* EXERCISE REQUIREMENTS
An exact copy of the lines from the one containing "title := FollowedStreamsData.title" through the final line of the records is the only acceptable answer.

* TASK INPUTS
(** * A boundary-tag allocator with explicit free lists

    Shallow embedding of the two allocator variants of the repository:
    [mm.c] (one explicit free list, in-place growth in [mm_realloc]) and
    [mm_work.c] (eight segregated lists).  The heap is a flat,
    byte-addressed, little-endian memory; pointers are 8 bytes wide,
    [unsigned int] is 4 bytes wide and [size_t] is 8 bytes wide (LP64),
    which is what the macros [GET]/[PUT] and [GET_8]/[PUT_8] of the
    source assume.  Pointer values are integers; [NULL] is [0] and
    [(void * )-1] is [-1]. *)

From Stdlib Require Import ZArith List Bool Lia.
Import ListNotations.
Local Open Scope Z_scope.

Ltac Zify.zify_post_hook ::= Z.div_mod_to_equations.

(** ** Memory *)

Definition memory := Z -> Z.

(** [load n m p]: the unsigned little-endian integer held by the [n]
    bytes at [p]. *)
Fixpoint load (n : nat) (m : memory) (p : Z) : Z :=
  match n with
  | O => 0
  | S k => (m p) mod 256 + 256 * load k m (p + 1)
  end.

(** [store n m p v]: write the low [n] bytes of [v] at [p]. *)
Fixpoint store (n : nat) (m : memory) (p v : Z) : memory :=
  match n with
  | O => m
  | S k => fun a => if a =? p then v mod 256 else store k m (p + 1) (v / 256) a
  end.

(** [memcpy] and [bzero] of the C library, byte by byte. *)
Definition memcpy (m : memory) (dst src n : Z) : memory :=
  fun a => if (dst <=? a) && (a <? dst + n) then m (src + (a - dst)) else m a.

Definition bzero (m : memory) (p n : Z) : memory :=
  fun a => if (p <=? a) && (a <? p + n) then 0 else m a.

(** ** Integer types of the source *)

Definition SIZE_MAX1 : Z := 2 ^ 64.
Definition UINT_MAX : Z := 2 ^ 32 - 1.

(** Arithmetic on [size_t] wraps around. *)
Definition wrap (x : Z) : Z := x mod SIZE_MAX1.

(** Arithmetic on [unsigned int] wraps around at [2^32]. *)
Definition wrap32 (x : Z) : Z := x mod 2 ^ 32.

(** ** Constants and macros shared by [mm.c] and [mm_work.c] *)

Definition ALIGNMENT : Z := 8.
Definition WSIZE : Z := 4.
Definition DSIZE : Z := 8.
Definition QSIZE : Z := 16.
Definition OVERHEAD : Z := 8.

(** [~0x7] as a [size_t] and as an [unsigned int]. *)
Definition MASK64 : Z := 2 ^ 64 - 8.
Definition MASK32 : Z := 2 ^ 32 - 8.

Definition ALIGN (p : Z) : Z := Z.land (wrap (p + (ALIGNMENT - 1))) MASK64.

Definition MAX (x y : Z) : Z := if x >? y then x else y.

Definition PACK (size alloc : Z) : Z := Z.lor size alloc.

Definition GET (m : memory) (p : Z) : Z := load 4 m p.
Definition PUT (m : memory) (p val : Z) : memory := store 4 m p val.
Definition GET_8 (m : memory) (p : Z) : Z := load 8 m p.
Definition PUT_8 (m : memory) (p val : Z) : memory := store 8 m p val.

Definition GET_SIZE (m : memory) (p : Z) : Z := Z.land (GET m p) MASK32.
Definition GET_ALLOC (m : memory) (p : Z) : Z := Z.land (GET m p) 1.

Definition HDRP (bp : Z) : Z := bp - WSIZE.
Definition FTRP (m : memory) (bp : Z) : Z := bp + GET_SIZE m (HDRP bp) - DSIZE.

Definition NEXT_BLKP (m : memory) (bp : Z) : Z := bp + GET_SIZE m (bp - WSIZE).
Definition PREV_BLKP (m : memory) (bp : Z) : Z := bp - GET_SIZE m (bp - DSIZE).

(** [NEXT(bp)] and [PREV(bp)] as r-values and as assignment targets. *)
Definition NEXT (m : memory) (bp : Z) : Z := GET_8 m bp.
Definition PREV (m : memory) (bp : Z) : Z := GET_8 m (bp + DSIZE).
Definition set_NEXT (m : memory) (bp v : Z) : memory := PUT_8 m bp v.
Definition set_PREV (m : memory) (bp v : Z) : memory := PUT_8 m (bp + DSIZE) v.

(** ** Request-size normalisation of [mm_malloc] (same text in both files) *)

Definition adjust_size (size : Z) : Z :=
  if size <=? QSIZE then QSIZE + OVERHEAD
  else if (size <=? 449) && (size >=? 448) then 512
  else wrap (DSIZE * (wrap (size + OVERHEAD + (DSIZE - 1)) / DSIZE)).

(** ** The list walk of [find_fit]

    First fit (the strategy both files select).  [None]: the fuel ran out before the walk ended. *)
Fixpoint first_fit (fuel : nat) (m : memory) (asize bp : Z) : option Z :=
  if bp =? 0 then Some 0
  else match fuel with
       | O => None
       | S f => if asize <=? GET_SIZE m (HDRP bp) then Some bp
                else first_fit f m asize (NEXT m bp)
       end.

(** The walk under [BEST_FIT]; [min_d] is never assigned after its
    initialisation to [UINT_MAX]. *)
Fixpoint best_fit (fuel : nat) (m : memory) (asize bp min_bp : Z) : option Z :=
  if bp =? 0 then Some min_bp
  else match fuel with
       | O => None
       | S f =>
         best_fit f m asize (NEXT m bp)
           (if (asize <=? GET_SIZE m (HDRP bp)) && (GET_SIZE m (HDRP bp) <? UINT_MAX)
            then bp else min_bp)
       end.

(** * [mm.c]: one explicit free list *)

Module Mm.

Definition CHUNKSIZE : Z := 2 ^ 11.
Lemma followed_item_run (userAccessToken : string)
      (x : FollowedStreamsData.t) (w : World U) :
  followed_item userAccessToken x w =
  let (r, u') := helix_users (FollowedStreamsData.user_login x)
                             userAccessToken (outside w) in
  (if ok r then
     match hd_error (body r) with
     | Some userData =>
         Returned
           {| channelId := FollowedStreamsData.user_id x;
              displayName := FollowedStreamsData.user_name x;
              loginName := FollowedStreamsData.user_login x;
              profileImageUrl := UserData.profile_image_url userData;
              gameName := FollowedStreamsData.game_name x;
              viewers := FollowedStreamsData.viewer_count x;
              isLive := true;
              title := FollowedStreamsData.title x |}
     | None =>
         Thrown (TypeError
           "Cannot read properties of undefined (reading 'profile_image_url')")
     end
   else Thrown (HTTPException 500
                  ("Failed to fetch User Data for "
                     ++ FollowedStreamsData.user_login x)),
   after w u' [GetUsers (FollowedStreamsData.user_login x) userAccessToken]).
Proof.
  unfold followed_item, bind. rewrite fetchUserData_run.
  destruct (helix_users (FollowedStreamsData.user_login x) userAccessToken
                        (outside w)) as [r u'].
  destruct (ok r); [|reflexivity]. now destruct (hd_error (body r)).
Qed.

* WRITTEN ANSWER
              title := FollowedStreamsData.title x |}
     | None =>
         Thrown (TypeError
           "Cannot read properties of undefined (reading 'profile_image_url')")
     end
   else Thrown (HTTPException 500
                  ("Failed to fetch User Data for "
                     ++ FollowedStreamsData.user_login x)),
   after w u' [GetUsers (FollowedStreamsData.user_login x) userAccessToken]).
Proof.
  unfold followed_item, bind. rewrite fetchUserData_run.
  destruct (helix_users (FollowedStreamsData.user_login x) userAccessToken
                        (outside w)) as [r u'].
  destruct (ok r); [|reflexivity]. now destruct (hd_error (body r)).
Qed.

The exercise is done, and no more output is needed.